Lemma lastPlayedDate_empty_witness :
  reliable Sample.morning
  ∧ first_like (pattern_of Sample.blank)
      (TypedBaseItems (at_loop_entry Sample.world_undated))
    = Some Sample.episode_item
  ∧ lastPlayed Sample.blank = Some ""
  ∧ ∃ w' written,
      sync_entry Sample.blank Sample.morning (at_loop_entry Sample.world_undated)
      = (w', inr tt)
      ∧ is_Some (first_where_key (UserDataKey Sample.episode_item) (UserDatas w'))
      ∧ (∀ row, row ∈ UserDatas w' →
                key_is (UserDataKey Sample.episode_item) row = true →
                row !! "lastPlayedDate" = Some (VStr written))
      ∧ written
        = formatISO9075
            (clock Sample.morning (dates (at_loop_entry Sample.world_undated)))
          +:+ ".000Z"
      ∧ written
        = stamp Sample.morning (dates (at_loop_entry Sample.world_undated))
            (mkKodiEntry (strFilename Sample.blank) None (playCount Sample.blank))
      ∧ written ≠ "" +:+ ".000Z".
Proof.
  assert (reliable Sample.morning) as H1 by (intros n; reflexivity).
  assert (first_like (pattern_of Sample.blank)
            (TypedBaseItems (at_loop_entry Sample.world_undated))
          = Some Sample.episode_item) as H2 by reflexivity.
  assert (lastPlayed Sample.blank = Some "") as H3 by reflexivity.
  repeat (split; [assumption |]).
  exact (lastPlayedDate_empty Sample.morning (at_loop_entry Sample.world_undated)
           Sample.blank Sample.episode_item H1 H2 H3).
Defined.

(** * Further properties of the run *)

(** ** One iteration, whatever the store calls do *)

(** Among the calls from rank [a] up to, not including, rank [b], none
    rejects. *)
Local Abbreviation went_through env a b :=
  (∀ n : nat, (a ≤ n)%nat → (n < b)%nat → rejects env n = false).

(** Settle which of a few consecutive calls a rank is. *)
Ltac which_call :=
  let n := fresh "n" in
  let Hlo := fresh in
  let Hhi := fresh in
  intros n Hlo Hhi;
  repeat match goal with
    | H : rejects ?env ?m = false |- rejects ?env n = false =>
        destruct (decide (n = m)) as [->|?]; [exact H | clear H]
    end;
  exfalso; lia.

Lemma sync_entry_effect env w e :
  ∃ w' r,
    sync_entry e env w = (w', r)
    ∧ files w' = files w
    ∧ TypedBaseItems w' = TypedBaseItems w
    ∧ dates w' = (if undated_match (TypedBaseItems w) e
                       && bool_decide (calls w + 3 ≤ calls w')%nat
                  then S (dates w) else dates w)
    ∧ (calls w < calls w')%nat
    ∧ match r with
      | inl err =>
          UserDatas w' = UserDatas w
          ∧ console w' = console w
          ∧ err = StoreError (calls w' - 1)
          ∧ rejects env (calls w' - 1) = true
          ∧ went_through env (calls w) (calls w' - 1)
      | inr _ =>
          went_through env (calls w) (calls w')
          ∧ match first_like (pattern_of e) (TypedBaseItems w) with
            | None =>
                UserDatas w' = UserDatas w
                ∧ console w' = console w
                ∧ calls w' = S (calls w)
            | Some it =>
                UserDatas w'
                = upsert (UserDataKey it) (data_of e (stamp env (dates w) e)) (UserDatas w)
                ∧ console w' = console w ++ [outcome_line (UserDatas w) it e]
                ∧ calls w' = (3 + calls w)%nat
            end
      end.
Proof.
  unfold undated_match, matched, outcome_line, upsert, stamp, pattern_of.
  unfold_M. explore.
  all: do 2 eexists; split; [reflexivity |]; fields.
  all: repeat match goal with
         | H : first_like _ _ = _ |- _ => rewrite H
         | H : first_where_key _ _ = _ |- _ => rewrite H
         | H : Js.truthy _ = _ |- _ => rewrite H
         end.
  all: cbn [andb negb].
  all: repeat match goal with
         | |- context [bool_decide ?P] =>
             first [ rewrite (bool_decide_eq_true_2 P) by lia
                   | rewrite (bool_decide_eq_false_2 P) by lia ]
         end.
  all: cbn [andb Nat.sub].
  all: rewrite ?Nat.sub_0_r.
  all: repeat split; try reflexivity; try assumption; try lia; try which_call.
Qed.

-=-=-

● Task details: Your task is to transcribe all of the entries word for word.

● Solution for this exercise:
Lemma lastPlayedDate_empty_witness :
  reliable Sample.morning
  ∧ first_like (pattern_of Sample.blank)
      (TypedBaseItems (at_loop_entry Sample.world_undated))
    = Some Sample.episode_item
  ∧ lastPlayed Sample.blank = Some ""
  ∧ ∃ w' written,
      sync_entry Sample.blank Sample.morning (at_loop_entry Sample.world_undated)
      = (w', inr tt)
      ∧ is_Some (first_where_key (UserDataKey Sample.episode_item) (UserDatas w'))
      ∧ (∀ row, row ∈ UserDatas w' →
                key_is (UserDataKey Sample.episode_item) row = true →
                row !! "lastPlayedDate" = Some (VStr written))
      ∧ written
        = formatISO9075
            (clock Sample.morning (dates (at_loop_entry Sample.world_undated)))
          +:+ ".000Z"
      ∧ written
        = stamp Sample.morning (dates (at_loop_entry Sample.world_undated))
            (mkKodiEntry (strFilename Sample.blank) None (playCount Sample.blank))
      ∧ written ≠ "" +:+ ".000Z".
Proof.
  assert (reliable Sample.morning) as H1 by (intros n; reflexivity).
  assert (first_like (pattern_of Sample.blank)
            (TypedBaseItems (at_loop_entry Sample.world_undated))
          = Some Sample.episode_item) as H2 by reflexivity.
  assert (lastPlayed Sample.blank = Some "") as H3 by reflexivity.
  repeat (split; [assumption |]).
  exact (lastPlayedDate_empty Sample.morning (at_loop_entry Sample.world_undated)
           Sample.blank Sample.episode_item H1 H2 H3).
Defined.

(** * Further properties of the run *)

(** ** One iteration, whatever the store calls do *)

(** Among the calls from rank [a] up to, not including, rank [b], none
    rejects. *)
Local Abbreviation went_through env a b :=
  (∀ n : nat, (a ≤ n)%nat → (n < b)%nat → rejects env n = false).

(** Settle which of a few consecutive calls a rank is. *)
Ltac which_call :=
  let n := fresh "n" in
  let Hlo := fresh in
  let Hhi := fresh in
  intros n Hlo Hhi;
  repeat match goal with
    | H : rejects ?env ?m = false |- rejects ?env n = false =>
        destruct (decide (n = m)) as [->|?]; [exact H | clear H]
    end;
  exfalso; lia.

Lemma sync_entry_effect env w e :
  ∃ w' r,
    sync_entry e env w = (w', r)
    ∧ files w' = files w
    ∧ TypedBaseItems w' = TypedBaseItems w
    ∧ dates w' = (if undated_match (TypedBaseItems w) e
                       && bool_decide (calls w + 3 ≤ calls w')%nat
                  then S (dates w) else dates w)
    ∧ (calls w < calls w')%nat
    ∧ match r with
      | inl err =>
          UserDatas w' = UserDatas w
          ∧ console w' = console w
          ∧ err = StoreError (calls w' - 1)
          ∧ rejects env (calls w' - 1) = true
          ∧ went_through env (calls w) (calls w' - 1)
      | inr _ =>
          went_through env (calls w) (calls w')
          ∧ match first_like (pattern_of e) (TypedBaseItems w) with
            | None =>
                UserDatas w' = UserDatas w
                ∧ console w' = console w
                ∧ calls w' = S (calls w)
            | Some it =>
                UserDatas w'
                = upsert (UserDataKey it) (data_of e (stamp env (dates w) e)) (UserDatas w)
                ∧ console w' = console w ++ [outcome_line (UserDatas w) it e]
                ∧ calls w' = (3 + calls w)%nat
            end
      end.
Proof.
  unfold undated_match, matched, outcome_line, upsert, stamp, pattern_of.
  unfold_M. explore.
  all: do 2 eexists; split; [reflexivity |]; fields.
  all: repeat match goal with
         | H : first_like _ _ = _ |- _ => rewrite H
         | H : first_where_key _ _ = _ |- _ => rewrite H
         | H : Js.truthy _ = _ |- _ => rewrite H
         end.
  all: cbn [andb negb].
  all: repeat match goal with
         | |- context [bool_decide ?P] =>
             first [ rewrite (bool_decide_eq_true_2 P) by lia
                   | rewrite (bool_decide_eq_false_2 P) by lia ]
         end.
  all: cbn [andb Nat.sub].
  all: rewrite ?Nat.sub_0_r.
  all: repeat split; try reflexivity; try assumption; try lia; try which_call.
Qed.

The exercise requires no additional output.